(* ===== verification/FormatStrip.v ===== *)
(** * Stripping the ends of lines

    The formatter's last step drops the spaces and tabs at the ends of lines.
    It is defined line by line in the code; here it is done in one pass from the
    right, which is easier to follow through the tokens. *)

From stdpp Require Import base list strings gmap.
From Stdlib Require Import ZArith Lia.
From S2P Require Import Prelude Lexer Format FormatLex FormatLocal FormatFits FormatPasses FormatEmit.
Open Scope Z_scope.

Definition at_line_end (s : list char) : bool := match s with [] => true | c :: _ => c =? newline end.

Fixpoint strip (s : list char) : list char :=
  match s with [] => [] | c :: s => if is_trimmed c && at_line_end (strip s) then strip s else c :: strip s end.

Lemma trim_start_snoc r c : trim_start (r ++ [c]) = match trim_start r with [] => if is_trimmed c then [] else [c] | r' => r' ++ [c] end.
Proof. induction r as [|d r IH]; cbn; [done|]. by destruct (is_trimmed d). Qed.

Lemma trim_end_cons c l : trim_end (c :: l) = match trim_end l with [] => if is_trimmed c then [] else [c] | l' => c :: l' end.
Proof.
  unfold trim_end. rewrite reverse_cons, trim_start_snoc. destruct (trim_start (reverse l)) as [|d r] eqn:E; [by destruct (is_trimmed c)|].
  rewrite reverse_app. destruct (reverse (d :: r)) as [|e u] eqn:E2; [|done]. apply (f_equal length) in E2. rewrite length_reverse in E2. done.
Qed.

Lemma trim_start_twice r : trim_start (trim_start r) = trim_start r.
Proof. induction r as [|c r IH]; cbn; [done|]. destruct (is_trimmed c) eqn:E; [done|]. cbn. by rewrite E. Qed.

Lemma trim_end_twice l : trim_end (trim_end l) = trim_end l.
Proof. unfold trim_end. by rewrite reverse_involutive, trim_start_twice. Qed.

Lemma trim_end_one_line l : one_line l -> one_line (trim_end l).
Proof.
  induction 1 as [|c l Hc _ IH]; [by constructor|]. rewrite trim_end_cons. unfold one_line in *. destruct (trim_end l); [|by constructor]. destruct (is_trimmed c); by repeat constructor.
Qed.

Lemma at_line_end_app l s : one_line l -> at_line_end s = true -> at_line_end (l ++ s) = match l with [] => true | _ => false end.
Proof. intros Hl Hs. destruct l as [|c l]; [done|]. cbn. apply Forall_cons in Hl as [Hc _]. by apply Z.eqb_neq. Qed.

(** Line by line or from the right is the same. *)
Lemma split_lines_strip s : exists l ls, split_lines s = l :: ls /\ one_line l /\ strip s = join_lines (trim_end <$> split_lines s).
Proof.
  induction s as [|c s (l & ls & Hs & Hl & Hj)]; [by exists [], []; repeat constructor|].
  change (split_lines (c :: s)) with (if c =? newline then [] :: split_lines s else match split_lines s with l :: ls => (c :: l) :: ls | [] => [[c]] end).
  cbn [strip]. rewrite Hj, Hs. cbn [fmap list_fmap]. destruct (Z.eqb_spec c newline) as [->|Hc].
  { exists [], (l :: ls). split_and!; [done|by constructor|done]. }
  exists (c :: l), ls. split_and!; [done|by constructor|]. cbn [fmap list_fmap]. rewrite trim_end_cons. apply trim_end_one_line in Hl.
  destruct (trim_end l) as [|d u] eqn:E.
  - destruct (trim_end <$> ls) as [|l2 ls2]; cbn; by destruct (is_trimmed c).
  - apply Forall_cons in Hl as [Hd _]. apply Z.eqb_neq in Hd. destruct (trim_end <$> ls) as [|l2 ls2]; cbn [join_lines app at_line_end]; by rewrite Hd, andb_false_r.
Qed.

Lemma strip_lines_strip s : strip_lines s = strip s.
Proof. by destruct (split_lines_strip s) as (_ & _ & _ & _ & ->). Qed.

(** ** Pieces *)

(** What is left of [g] in front of [r]. *)
Fixpoint strip_onto (g r : list char) : list char :=
  match g with [] => [] | c :: g => let u := strip_onto g r in if is_trimmed c && at_line_end (u ++ r) then u else c :: u end.

Lemma strip_app g s : strip (g ++ s) = strip_onto g (strip s) ++ strip s.
Proof. induction g as [|c g IH]; cbn; [done|]. rewrite IH. by destruct (is_trimmed c && _). Qed.

Lemma strip_onto_ws g r : Forall (fun c => is_whitespace c = true) g -> Forall (fun c => is_whitespace c = true) (strip_onto g r).
Proof. induction 1 as [|c g Hc _ IH]; cbn; [constructor|]. destruct (is_trimmed c && _); [done|by constructor]. Qed.

Lemma strip_onto_comment c r : one_line c -> at_line_end r = true -> strip_onto c r = trim_end c.
Proof.
  intros Hc Hr. induction Hc as [|d c Hd Hc IH]; [done|]. cbn [strip_onto]. rewrite IH, trim_end_cons. rewrite (at_line_end_app _ _ (trim_end_one_line _ Hc) Hr).
  destruct (trim_end c); [by destruct (is_trimmed d)|]. by rewrite andb_false_r.
Qed.

(** No space or tab at the end of a line of [u] or at its end. *)
Fixpoint tidy (u : list char) : bool :=
  match u with [] => true | c :: u => (negb (is_trimmed c) || match u with d :: _ => negb (d =? newline) | [] => false end) && tidy u end.

Lemma tidy_strip u r : tidy u = true -> strip_onto u r = u.
Proof.
  induction u as [|c u IH]; [done|]. cbn. intros [Hc Hu]%andb_prop. rewrite (IH Hu). destruct (is_trimmed c); [|done]. cbn in *.
  destruct u as [|d u]; [done|]. cbn. apply negb_true_iff in Hc. by rewrite Hc.
Qed.

Lemma untrimmed_tidy u : Forall (fun c => is_trimmed c = false) u -> tidy u = true.
Proof. induction 1 as [|c u Hc _ IH]; [done|]. cbn. by rewrite Hc, IH. Qed.

Lemma at_line_end_opens s : at_line_end s = true <-> opens_line s.
Proof. destruct s as [|c s]; [done|]. cbn. apply Z.eqb_eq. Qed.

Lemma opens_line_blank s : opens_line s -> opens_blank s.
Proof. destruct s as [|c s]; [done|]. by intros ->. Qed.

Lemma strip_opens_line r : opens_line r -> opens_line (strip r).
Proof. destruct r as [|c r]; [done|]. intros ->. done. Qed.

Lemma trimmed_space c : is_trimmed c = true -> is_whitespace c = true /\ c <> ch ".".
Proof. unfold is_trimmed. intros [->%Z.eqb_eq| ->%Z.eqb_eq]%orb_prop; done. Qed.

Lemma strip_similar r : similar r (strip r).
Proof.
  destruct r as [|c s]; [by left|]. cbn [strip]. destruct (is_trimmed c && at_line_end (strip s)) eqn:E.
  { left. apply andb_prop in E as [_ E]. by apply opens_line_blank, at_line_end_opens. }
  right. exists c, s, (strip s). split_and!; [done|done|]. destruct s as [|d s]; [by left|]. cbn [strip]. destruct (is_trimmed d && at_line_end (strip s)) eqn:E2; [|by left].
  right. apply andb_prop in E2 as [Hd E2]. split; [by apply opens_line_blank, at_line_end_opens|]. intros [_ [= ->]]. by destruct (trimmed_space _ Hd).
Qed.
(* ===== verification/Tarjan.v ===== *)
(** * Strongly connected components ([tarjan_sccs] of [src/src/hir/check/capacity_fold.rs])

    The iterative algorithm over the successor lists of a graph whose nodes are
    [0 .. n-1].  A [Vec] used as a stack is a list whose head is the top.  An id
    is an [option nat]: [None] is the source's [usize::MAX], which no id
    reaches.  One iteration of the [while let] loop is [tarjan_step]; the loop
    runs on fuel, one iteration per node and per edge ([visit_root_enough]). *)

From stdpp Require Import base list relations sorting.
From Stdlib Require Import ZArith Lia.
From S2P Require Import Prelude.
Open Scope nat_scope.
Open Scope vx_scope.

Record tarjan_state : Type := mkTarjan {
  ids : list (option nat);
  low : list nat;
  on_stack : list bool;
  stack : list nat;
  next_id : nat;
  sccs : list (list nat);
}.

(** The first visit of a node: its frame has looked at no successor. *)
Definition enter (v : nat) (st : tarjan_state) : outcome tarjan_state :=
  ids' ←! vec_set (ids st) v (Some (next_id st));
  low' ←! vec_set (low st) v (next_id st);
  on' ←! vec_set (on_stack st) v true;
  Returns (mkTarjan ids' low' on' (v :: stack st) (S (next_id st)) (sccs st)).

(** [low[v] = low[v].min(i)]. *)
Definition lower (v i : nat) (st : tarjan_state) : outcome tarjan_state :=
  lv ←! vec_get (low st) v;
  low' ←! vec_set (low st) v (Nat.min lv i);
  Returns (mkTarjan (ids st) low' (on_stack st) (stack st) (next_id st) (sccs st)).

(** The inner [loop]: pop the stack down to [v]. *)
Fixpoint pop_component (v : nat) (stk : list nat) (on : list bool) (comp : list nat)
    : outcome (list nat * list bool * list nat) :=
  match stk with
  | [] => Panics
  | w :: stk =>
      on ←! vec_set on w false;
      if decide (w = v) then Returns (stk, on, comp ++ [w])
      else pop_component v stk on (comp ++ [w])
  end.

(** The end of a frame: hand [low] to the parent, emit the component rooted here. *)
Definition leave (v : nat) (rest : list (nat * nat)) (st : tarjan_state) : outcome tarjan_state :=
  lv ←! vec_get (low st) v;
  st ←! match rest with [] => Returns st | (parent, _) :: _ => lower parent lv st end;
  lv ←! vec_get (low st) v;
  iv ←! vec_get (ids st) v;
  if decide (Some lv = iv) then
    r ←! pop_component v (stack st) (on_stack st) [];
    Returns (mkTarjan (ids st) (low st) r.1.2 r.1.1 (next_id st) (sccs st ++ [r.2]))
  else Returns st.

(** The rest of an iteration: the next successor, or the end of the frame. *)
Definition scan (succ : list (list nat)) (v si : nat) (rest : list (nat * nat)) (st : tarjan_state)
    : outcome (tarjan_state * list (nat * nat)) :=
  ns ←! vec_get succ v;
  match ns !! si with
  | Some w =>
      id ←! vec_get (ids st) w;
      match id with
      | None => Returns (st, (w, 0) :: (v, S si) :: rest)
      | Some i =>
          on ←! vec_get (on_stack st) w;
          st ←! (if (on : bool) then lower v i st else Returns st);
          Returns (st, (v, S si) :: rest)
      end
  | None => st ←! leave v rest st; Returns (st, rest)
  end.

(** One iteration of the [while let] loop at the frame [(v, si)]. *)
Definition tarjan_step (succ : list (list nat)) (v si : nat) (rest : list (nat * nat)) (st : tarjan_state)
    : outcome (tarjan_state * list (nat * nat)) :=
  st ←! (if decide (si = 0) then enter v st else Returns st);
  scan succ v si rest st.

(** The [while let] loop; [None] when the fuel runs out. *)
Fixpoint visit_root (fuel : nat) (succ : list (list nat)) (work : list (nat * nat)) (st : tarjan_state)
    : option (outcome tarjan_state) :=
  match work with
  | [] => Some (Returns st)
  | (v, si) :: rest =>
      match fuel with
      | O => None
      | S fuel =>
          match tarjan_step succ v si rest st with
          | Returns (st, work) => visit_root fuel succ work st
          | Panics => Some Panics
          end
      end
  end.

(** One iteration per node and per edge. *)
Definition tarjan_fuel (succ : list (list nat)) : nat := sum_list_with (fun ns => S (length ns)) succ.

Definition tarjan_root (succ : list (list nat)) (st : tarjan_state) (root : nat) : outcome tarjan_state :=
  id ←! vec_get (ids st) root;
  match id with
  | Some _ => Returns st
  | None => default Panics (visit_root (tarjan_fuel succ) succ [(root, 0)] st)
  end.

Fixpoint tarjan_roots (succ : list (list nat)) (roots : list nat) (st : tarjan_state) : outcome tarjan_state :=
  match roots with
  | [] => Returns st
  | r :: roots => st ←! tarjan_root succ st r; tarjan_roots succ roots st
  end.

Definition tarjan (succ : list (list nat)) : outcome (list (list nat)) :=
  let n := length succ in
  st ←! tarjan_roots succ (seq 0 n) (mkTarjan (replicate n None) (replicate n 0) (replicate n false) [] 0 []);
  Returns (sccs st).

(** ** The graph *)

Definition edge (succ : list (list nat)) (x y : nat) : Prop :=
  exists ns, succ !! x = Some ns /\ y ∈ ns.

(** Components in reverse topological order: each is not empty and strongly
    connected, and its edges stay in it or go to one emitted before. *)
Inductive emitted (succ : list (list nat)) : list (list nat) -> Prop :=
| emitted_nil : emitted succ []
| emitted_snoc pre comp :
    emitted succ pre -> comp <> [] ->
    (forall x y, x ∈ comp -> y ∈ comp -> rtc (edge succ) x y) ->
    (forall x y, x ∈ comp -> edge succ x y -> y ∈ comp \/ y ∈ concat pre) ->
    emitted succ (pre ++ [comp]).

Lemma strongly_sorted_impl {A} (P Q : A -> A -> Prop) (l : list A) :
  (forall x y, x ∈ l -> y ∈ l -> P x y -> Q x y) -> StronglySorted P l -> StronglySorted Q l.
Proof.
  intros H Hs. induction Hs as [|x l Hs IH Hf]; constructor.
  - apply IH. intros y z Hy Hz. apply H; set_solver.
  - rewrite Forall_forall in *. intros y Hy. apply H; [set_solver..|]. by apply Hf.
Qed.

Lemma sum_list_with_fmap_id {A} (f : A -> nat) (l : list A) : sum_list (f <$> l) = sum_list_with f l.
Proof. induction l as [|x l IH]; [done|]. cbn. unfold id at 1. f_equal. exact IH. Qed.

(** ** The invariant *)

Section correct.
Variable succ : list (list nat).
Hypothesis succ_range : forall x y, edge succ x y -> y < length succ.
Local Abbreviation E := (edge succ).
Local Abbreviation R := (rtc (edge succ)).

Definition idn (st : tarjan_state) (x : nat) : nat := default 0 (mjoin (ids st !! x)).
Definition lown (st : tarjan_state) (x : nat) : nat := default 0 (low st !! x).

(** What holds of the frame [(v, s)], of the finished nodes [bs] found since,
    and of the stack [stk] below. *)
Record frame_ok (idf lowf : nat -> nat) (unvis : list nat) (v s : nat) (bs stk : list nat) : Prop := {
  fo_mutual x : x ∈ bs -> R x v /\ R v x;
  fo_seen x u : x ∈ bs -> E x u -> u ∉ unvis;
  fo_low x u : x ∈ bs -> E x u -> u ∈ bs ++ v :: stk -> lowf v <= idf u;
  fo_seen_v ns i u : succ !! v = Some ns -> i < s -> ns !! i = Some u -> u ∉ unvis;
  fo_low_v ns i u : succ !! v = Some ns -> i < s -> ns !! i = Some u -> u ∈ bs ++ v :: stk -> lowf v <= idf u;
  fo_le : lowf v <= idf v;
  fo_reach : exists u, u ∈ v :: stk /\ idf u = lowf v /\ R v u;
  fo_pos ns : succ !! v = Some ns -> s <= length ns;
}.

■ Required action:
The answer should be the first line of the material and every line after it through the line containing "From stdpp Require Import base list strings", exactly as written, and nothing else.

■ Reply:
(* ===== verification/FormatStrip.v ===== *)
(** * Stripping the ends of lines

    The formatter's last step drops the spaces and tabs at the ends of lines.
    It is defined line by line in the code; here it is done in one pass from the
    right, which is easier to follow through the tokens. *)

From stdpp Require Import base list strings gmap.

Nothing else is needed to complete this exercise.